I tried to imagine imposing a set of standard sizes on Greeks. Or even standard measures.
You do know that the mythemnoi varies from town to town, don’t you? And so does the dactyl and the stade. Oh, yes.
Where was I? Barrels. Wonderful. I loved to watch the Gauls build them. They were light and strong and when they were empty, you could pull the hoops off and they became a bundle of slightly curved boards that took up no space.
The locals were especially interested in my trireme. They crowded around, looking at her construction, her rowing benches, her ram bow and all the bronze there.
After two days of intense work, my crews had beached, emptied and careened our ships.

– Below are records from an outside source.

Lemma groupChangesByFile_get cs : forall f,
  JSMap.get (Engine.groupChangesByFile cs) f =
    match List.filter (same_file f) cs with
    | [] => None
    | group => Some group
    end.
Proof.
  induction cs as [|c cs IH] using rev_ind; intros f; [reflexivity|].
  rewrite groupChangesByFile_snoc. unfold group_step.
  rewrite JSMap_get_set, List.filter_app. cbn [List.filter]. unfold same_file at 2.
  rewrite (str_eqb_sym f).
  destruct (str_eqb (Engine.file c) f) eqn:E.
  - apply str_eqb_eq in E. subst f. rewrite IH.
    destruct (List.filter (same_file (Engine.file c)) cs); reflexivity.
  - rewrite app_nil_r. apply IH.
Qed.

(** X20: [groupChangesByFile] is a grouping by file. The keys of the
    map it returns are the files of the changes, each once, in the order
    in which they first occur; under a file the map holds the changes of
    that file, all of them, in the order of the batch; a file of no change
    is no key. *)
Theorem groupChangesByFile_groups_in_order :
  forall (changes : list Engine.DesignChange) (f : str),
    JSMap.keys (Engine.groupChangesByFile changes)
    = distinct (map Engine.file changes)
    /\ NoDup (JSMap.keys (Engine.groupChangesByFile changes))
    /\ JSMap.get (Engine.groupChangesByFile changes) f =
         match List.filter (same_file f) changes with
         | [] => None
         | group => Some group
         end.
Proof.
  intros changes f.
  split; [apply groupChangesByFile_keys|].
  split; [rewrite groupChangesByFile_keys; apply distinct_NoDup|].
  apply groupChangesByFile_get.
Qed.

Our goods had been sorted, dried, counted and in some cases, reluctantly burned or buried.
So, to my sorrow, were six men. Fifteen days at sea, even in high summer, are not the ideal anodyne to months or years of brutal slavery. They weren’t my friends; they weren’t men I even knew. But they had, however briefly, been my men.
We had a funeral feast for them, and we burned them. The Gaulish priests helped — they were surprisingly well-educated men, who knew the stars, and two of whom knew Greek, although the version they spoke was comically Spartan. They must have learned from some Laconian, some wandering mercenary or trader.
Herodikles, my Aeolian, said the words. He was recovering well. He had been an aristocrat, a priest from a good family. But by his own admission he had been a slave fifteen years, and some of that had been horrible. He flinched when Doola raised a hand in greeting. He ducked his head when Seckla let out a whoop of delight.
Demetrios was more cautious. Otherwise, he was very much himself. He smiled a great deal and didn’t talk as much as other men. He was very sure of himself at sea, and less sure on land.
Daud had been a slave a long time. He survived the Phoenicians well enough.